------ Available records ------
(** * WordArena: a shallow embedding of the game server core

    The development follows the server sources:
    - [WordService]  (dictionary, colour evaluation),
    - [BotService]   (pattern strings, constraint filter, guess selection),
    - [MatchmakingService.createBotOpponent],
    - the Redis helpers of [config/redis.js] (keys with an expiry),
    - [GameService]  (guess pipeline, win arbitration, forfeit),
    - [EloService]   (rating arithmetic),
    - the socket handlers that fan results out to the players.

    Conventions of the model:
    - a JavaScript string is a [string] of 8-bit code units; on a text of
      ASCII characters ([Js.ascii_only]) these are its UTF-16 code units, and
      [toUpperCase] and [trim] are the functions of JavaScript; a statement
      about text that a client submits carries that hypothesis;
    - a property read [obj[key]] on an object parsed from JSON finds the
      object's own entries first and then the properties every object
      inherits ([Js.inherited]);
    - an array is a list, read with [!!] and written with [<[i:=x]>]; a read
      out of range ([undefined]) is [None];
    - instants are integers, in milliseconds; every store operation happens
      at an instant, and a key is gone once its expiry instant is reached;
    - an [async] function is cut at its [await]s into round trips to the
      store, so that several calls can be interleaved;
    - the values of [Math.random()] are read from a sequence of numbers of
      [[0, 1)];
    - numbers of the rating arithmetic are real numbers, ratings integers;
      a statement about all ratings bounds them by the range of the [elo]
      column of schema.sql ([INTEGER_MAX]), far inside the range in which
      the doubles of JavaScript hold every integer;
    - the two dictionaries are data files, they enter as a [Dict]. *)

From Stdlib Require Import ZArith QArith Qround Reals Lra Lia String Ascii List.
From stdpp Require Import gmap strings list fin_maps.

Open Scope string_scope.
Open Scope nat_scope.

(* ===================================================================== *)
(** * JavaScript string primitives used by the services                   *)
(* ===================================================================== *)

Module Js.

(** [s.split('')]: the array of the code units of [s]. *)
Definition split (s : string) : list ascii := list_ascii_of_string s.

(** [arr.join('')]. *)
Definition join (l : list ascii) : string := string_of_list_ascii l.

Definition is_lower (c : ascii) : bool :=
  let n := nat_of_ascii c in (97 <=? n) && (n <=? 122).

Definition is_upper (c : ascii) : bool :=
  let n := nat_of_ascii c in (65 <=? n) && (n <=? 90).

(** A text of ASCII characters only: every code unit is below 128.  On
    such a text [toUpperCase], [trim] and [length] below are those of
    JavaScript (outside it [toUpperCase] also maps other letters, [trim]
    also strips other white space, and a character takes several code
    units here). *)
Definition ascii_only (s : string) : Prop :=
  Forall (fun c => nat_of_ascii c < 128) (split s).

(** [String.prototype.toUpperCase] on the ASCII range: [a]..[z] are shifted
    to [A]..[Z], every other code unit is kept. *)
Definition upper_char (c : ascii) : ascii :=
  if is_lower c then ascii_of_nat (nat_of_ascii c - 32) else c.
(** * ocr_dni_engine: the text-to-record parser of the Peruvian DNI OCR engine

    A shallow embedding of [src/ocr_dni_engine.py]: the date corrector
    [corregir_fecha_ocr], the field parser [parsear_dni] and the entry
    point [extraer_datos_dni], together with the parts of the Python
    runtime they rest on ([str] methods, [int], [datetime], [re]). *)

From Stdlib Require Import String Ascii ZArith NArith List Bool Lia.
Import ListNotations.

Local Open Scope Z_scope.

(** ** Python strings

    A Python [str] is a sequence of Unicode code points; [len], slicing
    and the regular expressions of the source all count code points. *)

Definition char := N.
Definition str := list char.

(** Literals of the source are written as Rocq strings; only ASCII
    literals go through [lit], the accented capitals of the surname
    pattern are given by code point below. *)
Definition lit (s : string) : str :=
  List.map N_of_ascii (list_ascii_of_string s).

Definition ch (s : string) : char :=
  match lit s with c :: _ => c | [] => 0%N end.

Definition char_eqb (a b : char) : bool := N.eqb a b.

Fixpoint str_eqb (a b : str) : bool :=
  match a, b with
  | [], [] => true
  | x :: a', y :: b' => char_eqb x y && str_eqb a' b'
  | _, _ => false
  end.

Definition in_range (lo hi c : char) : bool := (N.leb lo c && N.leb c hi)%bool.

(** [s[i:j]] for [0 <= i <= j]: slicing never fails, it clips. *)
Definition slice (i j : nat) (s : str) : str := firstn (j - i) (skipn i s).

(** [s.startswith(p)] *)
Fixpoint startswith (p s : str) : bool :=
  match p, s with
  | [], _ => true
  | x :: p', y :: s' => char_eqb x y && startswith p' s'
  | _ :: _, [] => false
  end.

(** [Py_ISSPACE], the whitespace of the C locale. *)
Definition is_space_ctype (c : char) : bool :=
  (in_range 9%N 13%N c || char_eqb c 32%N)%bool.

(** The whitespace outside ASCII. *)
Definition is_space_wide (c : char) : bool :=
  (char_eqb c 133%N || char_eqb c 160%N || char_eqb c 5760%N
   || in_range 8192%N 8202%N c || in_range 8232%N 8233%N c
   || char_eqb c 8239%N || char_eqb c 8287%N || char_eqb c 12288%N)%bool.

(** [Py_UNICODE_ISSPACE]: the code points [str.isspace], [str.strip] and
    the [\s] class of [re] treat as whitespace; it adds the four
    separators U+001C to U+001F. *)
Definition is_space (c : char) : bool :=
  (is_space_ctype c || in_range 28%N 31%N c || is_space_wide c)%bool.

(** The whitespace [int] drops around a number: the wide whitespace is
    first turned into blanks, then the C whitespace is skipped; the
    separators U+001C to U+001F are in neither. *)
Definition is_space_int (c : char) : bool :=
  (is_space_ctype c || is_space_wide c)%bool.

Fixpoint lstrip_by (p : char -> bool) (s : str) : str :=
  match s with
  | c :: t => if p c then lstrip_by p t else s
  | [] => []
  end.

Definition strip_by (p : char -> bool) (s : str) : str :=
  rev (lstrip_by p (rev (lstrip_by p s))).

(** [s.strip()] *)
Definition strip (s : str) : str := strip_by is_space s.

(** [s.split(sep)] for a one-character separator: always at least one
    piece, empty pieces kept. *)
Fixpoint split_on (sep : char) (s : str) : list str :=
  match s with
  | [] => [[]]
  | c :: t =>
      if char_eqb c sep then [] :: split_on sep t
      else match split_on sep t with
           | p :: ps => (c :: p) :: ps
           | [] => [[c]]
           end
  end.

(** ** The interpreter's Unicode database

    Outside ASCII, which code points are decimal digits (category Nd,
    with their value) and which are alphanumeric is a table of the
    interpreter, fixed by its Unicode version.  The development is
    parametric in that table; its laws are the two facts about Unicode
    that the parser relies on. *)
Class UnicodeDB := {
  uni_decimal : char -> option Z;
  uni_alnum : char -> bool;
  uni_decimal_range : forall c d, uni_decimal c = Some d -> 0 <= d <= 9;
  uni_decimal_not_space : forall c, is_space c = true -> uni_decimal c = None
}.

(** The table with no digit and no letter outside ASCII: enough to run
    the parser on ASCII and Latin-1 text. *)
Lemma no_decimal_range (c : char) (d : Z) : @None Z = Some d -> 0 <= d <= 9.
Proof. discriminate. Qed.

#[export] Instance ascii_db : UnicodeDB := {|
  uni_decimal := fun _ => None;
  uni_alnum := fun _ => false;
  uni_decimal_range := no_decimal_range;
  uni_decimal_not_space := fun _ _ => eq_refl
|}.

Definition is_ascii (c : char) : bool := N.ltb c 128.

Section Runtime.
Context {U : UnicodeDB}.

(** [Py_UNICODE_TODECIMAL] *)
Definition decimal_value (c : char) : option Z :=
  if is_ascii c then
    if in_range 48%N 57%N c then Some (Z.of_N c - 48) else None
  else uni_decimal c.

(** The [\d] class of [re] on [str] patterns, [str.isdecimal]. *)
Definition is_digit (c : char) : bool :=
  match decimal_value c with Some _ => true | None => false end.

(** The [\w] class: alphanumeric or underscore. *)
Definition is_word (c : char) : bool :=
  if is_ascii c then
    (in_range 48%N 57%N c || in_range 65%N 90%N c || in_range 97%N 122%N c
     || char_eqb c 95%N)%bool
  else (uni_alnum c || is_digit c)%bool.

(** *** [int(s)] in base 10

    Surrounding whitespace is dropped, one sign is allowed, then come
    decimal digits, with single underscores allowed between digits.
    [None] stands for [ValueError].  (The interpreter's limit on the
    number of digits is far above the four characters converted here.) *)
Fixpoint int_digits (acc : Z) (after_digit : bool) (s : str) : option Z :=
  match s with
  | [] => if after_digit then Some acc else None
  | c :: t =>
      match decimal_value c with
      | Some d => int_digits (10 * acc + d) true t
      | None =>
          if (char_eqb c 95%N && after_digit)%bool then int_digits acc false t
          else None
      end
  end.

Definition int (s : str) : option Z :=
  match strip_by is_space_int s with
  | c :: t =>
      if char_eqb c 43%N then int_digits 0 false t
      else if char_eqb c 45%N then option_map Z.opp (int_digits 0 false t)
      else int_digits 0 false (c :: t)
  | [] => None
  end.

End Runtime.

(** ** [datetime]

    The proleptic Gregorian calendar of the interpreter's [datetime]
    module: field validation and day ordinals. *)
Module Calendar.

Definition MINYEAR := 1.
Definition MAXYEAR := 9999.

Definition is_leap (year : Z) : bool :=
  ((year mod 4 =? 0) && (negb (year mod 100 =? 0) || (year mod 400 =? 0)))%bool.

Definition DAYS_IN_MONTH (month : Z) : Z :=
  match month with
  | 1 => 31 | 2 => 28 | 3 => 31 | 4 => 30 | 5 => 31 | 6 => 30
  | 7 => 31 | 8 => 31 | 9 => 30 | 10 => 31 | 11 => 30 | 12 => 31
  | _ => 0
  end.

Definition DAYS_BEFORE_MONTH (month : Z) : Z :=
  match month with
  | 1 => 0 | 2 => 31 | 3 => 59 | 4 => 90 | 5 => 120 | 6 => 151
  | 7 => 181 | 8 => 212 | 9 => 243 | 10 => 273 | 11 => 304 | 12 => 334
  | _ => 0
  end.

Definition days_in_month (year month : Z) : Z :=
  if ((month =? 2) && is_leap year)%bool then 29 else DAYS_IN_MONTH month.

Definition days_before_year (year : Z) : Z :=
  let y := year - 1 in y * 365 + y / 4 - y / 100 + y / 400.

Definition days_before_month (year month : Z) : Z :=
  DAYS_BEFORE_MONTH month
  + (if ((2 <? month) && is_leap year)%bool then 1 else 0).

Definition ymd2ord (year month day : Z) : Z :=
  days_before_year year + days_before_month year month + day.

(** The date fields a [datetime] constructor accepts. *)
Definition check_date_fields (year month day : Z) : bool :=
  ((MINYEAR <=? year) && (year <=? MAXYEAR)
   && (1 <=? month) && (month <=? 12)
   && (1 <=? day) && (day <=? days_in_month year month))%bool.

(** A [datetime] value: a calendar date and the microseconds elapsed
    since its midnight. *)
Record datetime := mk_datetime {
  dt_year : Z; dt_month : Z; dt_day : Z;
  dt_micros : Z
}.

Definition MICROS_PER_DAY := 86400 * 1000000.

(** [datetime(year, month, day)]: midnight of a valid date, [None] for
    [ValueError]. *)
Definition make (year month day : Z) : option datetime :=
  if check_date_fields year month day
  then Some (mk_datetime year month day 0) else None.

Definition well_formed (d : datetime) : Prop :=
  check_date_fields (dt_year d) (dt_month d) (dt_day d) = true
  /\ 0 <= dt_micros d < MICROS_PER_DAY.

Definition toordinal (d : datetime) : Z :=
  ymd2ord (dt_year d) (dt_month d) (dt_day d).

(** [(a - b).days]: a [timedelta] is normalised so that its seconds and
    microseconds are non-negative, hence the floor. *)
Definition sub_days (a b : datetime) : Z :=
  ((toordinal a - toordinal b) * MICROS_PER_DAY + (dt_micros a - dt_micros b))
  / MICROS_PER_DAY.

End Calendar.

(** ** [re]: the backtracking matcher

    The fragment of regular expressions the source uses.  A run of a
    pattern from a position lists every way it can match there, in the
    order in which the backtracking matcher of [re] tries them (greedy
    repetition first tries the longest run); the match reported is the
    first of the list. *)
Module Re.

Inductive regex : Type :=
| Eps
| Chr (p : char -> bool)            (* one character of a class *)
| Seq (r1 r2 : regex)
| Star (p : char -> bool)           (* [c*] on a character class, greedy *)
| Opt (r : regex)                   (* [r?], greedy *)
| Rep (n : nat) (r : regex)         (* [r{n}] *)
| Group (r : regex)                 (* the capturing group of the pattern *)
| Bol                               (* [^] without MULTILINE *)
| Eol                               (* [$] without MULTILINE *)
| Boundary (w : char -> bool).      (* [\b] for the word class [w] *)

(** Where a run stands: the character just before the position, the text
    still ahead and what the group has captured. *)
Record mstate := mk_mstate {
  prev : option char;
  rest : str;
  grp : option str
}.

Fixpoint star_run (p : char -> bool) (pv : option char) (s : str)
    (g : option str) : list mstate :=
  match s with
  | c :: t =>
      if p c then star_run p (Some c) t g ++ [mk_mstate pv s g]
      else [mk_mstate pv s g]
  | [] => [mk_mstate pv [] g]
  end.

Definition at_word (w : char -> bool) (o : option char) : bool :=
  match o with Some c => w c | None => false end.

Fixpoint run (r : regex) (st : mstate) : list mstate :=
  match r with
  | Eps => [st]
  | Chr p =>
      match rest st with
      | c :: t => if p c then [mk_mstate (Some c) t (grp st)] else []
      | [] => []
      end
  | Seq r1 r2 => flat_map (run r2) (run r1 st)
  | Star p => star_run p (prev st) (rest st) (grp st)
  | Opt r' => run r' st ++ [st]
  | Rep n r' =>
      (fix rep (k : nat) (st0 : mstate) : list mstate :=
         match k with
         | O => [st0]
         | S k' => flat_map (rep k') (run r' st0)
         end) n st
  | Group r' =>
      List.map
        (fun st' =>
           mk_mstate (prev st') (rest st')
             (Some (firstn (length (rest st) - length (rest st')) (rest st))))
        (run r' st)
  | Bol => match prev st with None => [st] | Some _ => [] end
  | Eol =>
      match rest st with
      | [] => [st]
      | [c] => if char_eqb c 10%N then [st] else []
      | _ => []
      end
  | Boundary w =>
      if xorb (at_word w (prev st)) (at_word w (hd_error (rest st)))
      then [st] else []
  end.

(** The first way [r] matches at the position [pv | s]. *)
Definition match_at (r : regex) (pv : option char) (s : str) : option mstate :=
  hd_error (run r (mk_mstate pv s None)).

(** [re.match(r, s)] *)
Definition rmatch (r : regex) (s : str) : option mstate := match_at r None s.

(** [re.search(r, s)]: the leftmost position with a match. *)
Fixpoint search_from (r : regex) (pv : option char) (s : str) : option mstate :=
  match match_at r pv s with
  | Some m => Some m
  | None =>
      match s with
      | c :: t => search_from r (Some c) t
      | [] => None
      end
  end.

Definition search (r : regex) (s : str) : option mstate := search_from r None s.

(** [m.group(1)] *)
Definition group1 (m : mstate) : str :=
  match grp m with Some g => g | None => [] end.

(** [re.findall(r, s)] for a pattern with one group: the group of every
    match, the matches taken left to right without overlap.  [skip] counts
    the characters of the last match still to be stepped over.  (No pattern
    of the source matches the empty string.) *)
Fixpoint findall_from (r : regex) (skip : nat) (pv : option char) (s : str)
    : list str :=
  match skip with
  | S k =>
      match s with
      | c :: t => findall_from r k (Some c) t
      | [] => []
      end
  | O =>
      match match_at r pv s with
      | Some m =>
          group1 m ::
          match s with
          | c :: t =>
              findall_from r (length s - length (rest m) - 1) (Some c) t
          | [] => []
          end
      | None =>
          match s with
          | c :: t => findall_from r 0 (Some c) t
          | [] => []
          end
      end
  end.

Definition findall (r : regex) (s : str) : list str := findall_from r 0 None s.

(** A sequence of one-character classes. *)
Definition chars (ps : list (char -> bool)) : regex :=
  fold_right (fun p r => Seq (Chr p) r) Eps ps.

(** A literal string, case-sensitive. *)
Definition lits (s : str) : regex := chars (List.map char_eqb s).

(** [c+] on a character class. *)
Definition Plus (p : char -> bool) : regex := Seq (Chr p) (Star p).

(** *** IGNORECASE

    A letter of the pattern matches a character of the text when both
    have the same lowercase form, or through one of the extra case
    equivalences of [re]; for ASCII pattern letters that adds U+0130 and
    U+0131 to [i], U+017F to [s] and U+212A to [k]. *)
Definition ascii_lower (c : char) : char :=
  if in_range 65%N 90%N c then (c + 32)%N else c.

Definition lower_simple (c : char) : char :=
  if char_eqb c 304%N then 105%N
  else if char_eqb c 8490%N then 107%N
  else ascii_lower c.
------
• [Task requirements] For the lines above, output exactly those from the line containing "[] => false" through the line containing "piece, empty pieces kept. *)", and skip the others.

• [Your solution]
  | _ :: _, [] => false
  end.

(** [Py_ISSPACE], the whitespace of the C locale. *)
Definition is_space_ctype (c : char) : bool :=
  (in_range 9%N 13%N c || char_eqb c 32%N)%bool.

(** The whitespace outside ASCII. *)
Definition is_space_wide (c : char) : bool :=
  (char_eqb c 133%N || char_eqb c 160%N || char_eqb c 5760%N
   || in_range 8192%N 8202%N c || in_range 8232%N 8233%N c
   || char_eqb c 8239%N || char_eqb c 8287%N || char_eqb c 12288%N)%bool.

(** [Py_UNICODE_ISSPACE]: the code points [str.isspace], [str.strip] and
    the [\s] class of [re] treat as whitespace; it adds the four
    separators U+001C to U+001F. *)
Definition is_space (c : char) : bool :=
  (is_space_ctype c || in_range 28%N 31%N c || is_space_wide c)%bool.

(** The whitespace [int] drops around a number: the wide whitespace is
    first turned into blanks, then the C whitespace is skipped; the
    separators U+001C to U+001F are in neither. *)
Definition is_space_int (c : char) : bool :=
  (is_space_ctype c || is_space_wide c)%bool.

Fixpoint lstrip_by (p : char -> bool) (s : str) : str :=
  match s with
  | c :: t => if p c then lstrip_by p t else s
  | [] => []
  end.

Definition strip_by (p : char -> bool) (s : str) : str :=
  rev (lstrip_by p (rev (lstrip_by p s))).

(** [s.strip()] *)
Definition strip (s : str) : str := strip_by is_space s.

(** [s.split(sep)] for a one-character separator: always at least one
    piece, empty pieces kept. *)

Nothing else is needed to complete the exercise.